Example pipeline managing the instantiation logic: scripts/train.py.


Main Config

Location: [configs/train.yaml]https://github.com/foreverYoungGitHub/cookiecutter-pytorch-lightning/tree/main/{{cookiecutter.project_name}}/{{cookiecutter.project_slug}}/configs/train.yaml)
Main project config contains default training configuration.
It determines how config is composed when simply executing command uv run python -m {{cookiecutter.project_slug}}.scripts.train.

Show main project config
# order of defaults determines the order in which configs override each other
defaults:
  - _self_
  - data: mnist.yaml
  - model: mnist.yaml
  - callbacks: default.yaml
  - logger: null # set logger here or use command line (e.g. `uv run python -m {{cookiecutter.project_slug}}.scripts.train logger=csv`)
  - trainer: default.yaml
  - paths: default.yaml
  - extras: default.yaml
  - hydra: default.yaml

  # experiment configs allow for version control of specific hyperparameters
  # e.g. best hyperparameters for given model and datamodule
  - experiment: null

  # config for hyperparameter optimization
  - hparams_search: null

  # optional local config for machine/user specific settings
  # it's optional since it doesn't need to exist and is excluded from version control
  - optional local: default.yaml

  # debugging config (enable through command line, e.g. `uv run python -m {{cookiecutter.project_slug}}.scripts.train debug=default)
  - debug: null

# task name, determines output directory path
task_name: "train"

# tags to help you identify your experiments
# you can overwrite this in experiment configs
# overwrite from command line with `uv run python -m {{cookiecutter.project_slug}}.scripts.train tags="[first_tag, second_tag]"`
# appending lists from command line is currently not supported :(
# https://github.com/facebookresearch/hydra/issues/1547
tags: ["dev"]

# set False to skip model training
train: True

# evaluate on test set, using best model weights achieved during training
# lightning chooses best weights based on the metric specified in checkpoint callback
test: True

# simply provide checkpoint path to resume training
ckpt_path: null

# seed for random number generators in pytorch, numpy and python.random
seed: null


Experiment Config

Location: [configs/experiment]https://github.com/foreverYoungGitHub/cookiecutter-pytorch-lightning/tree/main/{{cookiecutter.project_name}}/{{cookiecutter.project_slug}}/configs/experiment)
Experiment configs allow you to overwrite parameters from main config.
For example, you can use them to version control best hyperparameters for each combination of model and dataset.

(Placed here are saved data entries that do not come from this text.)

(** * gha-runner: provider request shaping, bootstrap templating and the
      runner registry client

    A shallow embedding of [src/gha_runner/interface.py],
    [src/gha_runner/clouddeployment.py] and [src/gha_runner/gh.py].

    Conventions.
    - A Python [str] is a Rocq [string]; a template is read as its UTF-8
      bytes, which is faithful for [string.Template] because its pattern only
      looks at ASCII characters.
    - A Python [dict] with string keys is a [gmap string _].
    - A Python exception is a record of its class and of [str(e)]; a call that
      may raise returns a [result].
    - Calls that leave the process (boto3, requests, PyGithub) are requests
      appended to a trace and answered by an environment, see [prog]. *)

From Stdlib Require Import ZArith Ascii String List.
From stdpp Require Import gmap strings list fin_maps pretty.

Local Open Scope string_scope.
Local Open Scope list_scope.

(** ** Python values and exceptions *)

#[warnings="-register-all"]
Inductive pyval : Type :=
  | VNone
  | VBool (b : bool)
  | VInt (z : Z)
  | VStr (s : string)
  | VList (l : list pyval)
  | VDict (d : list (string * pyval)).

(** The exception classes the three modules raise or catch.  All of them are
    subclasses of Python's [Exception]. *)
Inductive exc_class : Type :=
  | Exception
  | RuntimeError
  | KeyError
  | ValueError
  | TypeError
  | ConnectionError
  | JSONDecodeError
  | WaiterError
  | ClientError
  | GithubException
  | TokenRetrievalError
  | MissingRunnerLabel.

#[global] Instance exc_class_eq_dec : EqDecision exc_class.
Proof. solve_decision. Defined.

(** [exc_str] is what [str(e)] and the f-string [{e}] print. *)
Record exception : Type := mk_exception {
  exc_type : exc_class;
  exc_str : string
}.

Inductive result (A : Type) : Type :=
  | Ok (a : A)
  | Raise (e : exception).

Arguments Ok {A} a.
Arguments Raise {A} e.

Definition is_ok {A} (r : result A) : bool :=
  match r with Ok _ => true | Raise _ => false end.

(** [try: ... except Exception as e: raise wrap(e)] *)
Definition try_except {A} (r : result A) (handler : exception -> exception)
  : result A :=
  match r with
  | Ok a => Ok a
  | Raise e => Raise (handler e)
  end.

Show example experiment config
# @package _global_

# to execute this experiment run:
# uv run python -m {{cookiecutter.project_slug}}.scripts.train experiment=example

defaults:
  - override /data: mnist.yaml
  - override /model: mnist.yaml
  - override /callbacks: default.yaml
  - override /trainer: default.yaml

# all parameters below will be merged with parameters from default configurations set above
# this allows you to overwrite only specified parameters

tags: ["mnist", "simple_dense_net"]

seed: 12345

trainer:
  min_epochs: 10
  max_epochs: 10
  gradient_clip_val: 0.5

model:
  optimizer:
    lr: 0.002
  net:
    lin1_size: 128
    lin2_size: 256
    lin3_size: 64

data:
  batch_size: 64

logger:
  wandb:
    tags: ${tags}
    group: "mnist"


Workflow

Basic workflow

  1. Write your PyTorch Lightning module (see models/mnist_module.py for example)
  2. Write your PyTorch Lightning datamodule (see data/mnist_datamodule.py for example)
  3. Write your experiment config, containing paths to model and datamodule
  4. Run training with chosen experiment config: bash uv run python -m {{cookiecutter.project_slug}}.scripts.train experiment=experiment_name.yaml

Experiment design

Say you want to execute many runs to plot how accuracy changes in respect to batch size.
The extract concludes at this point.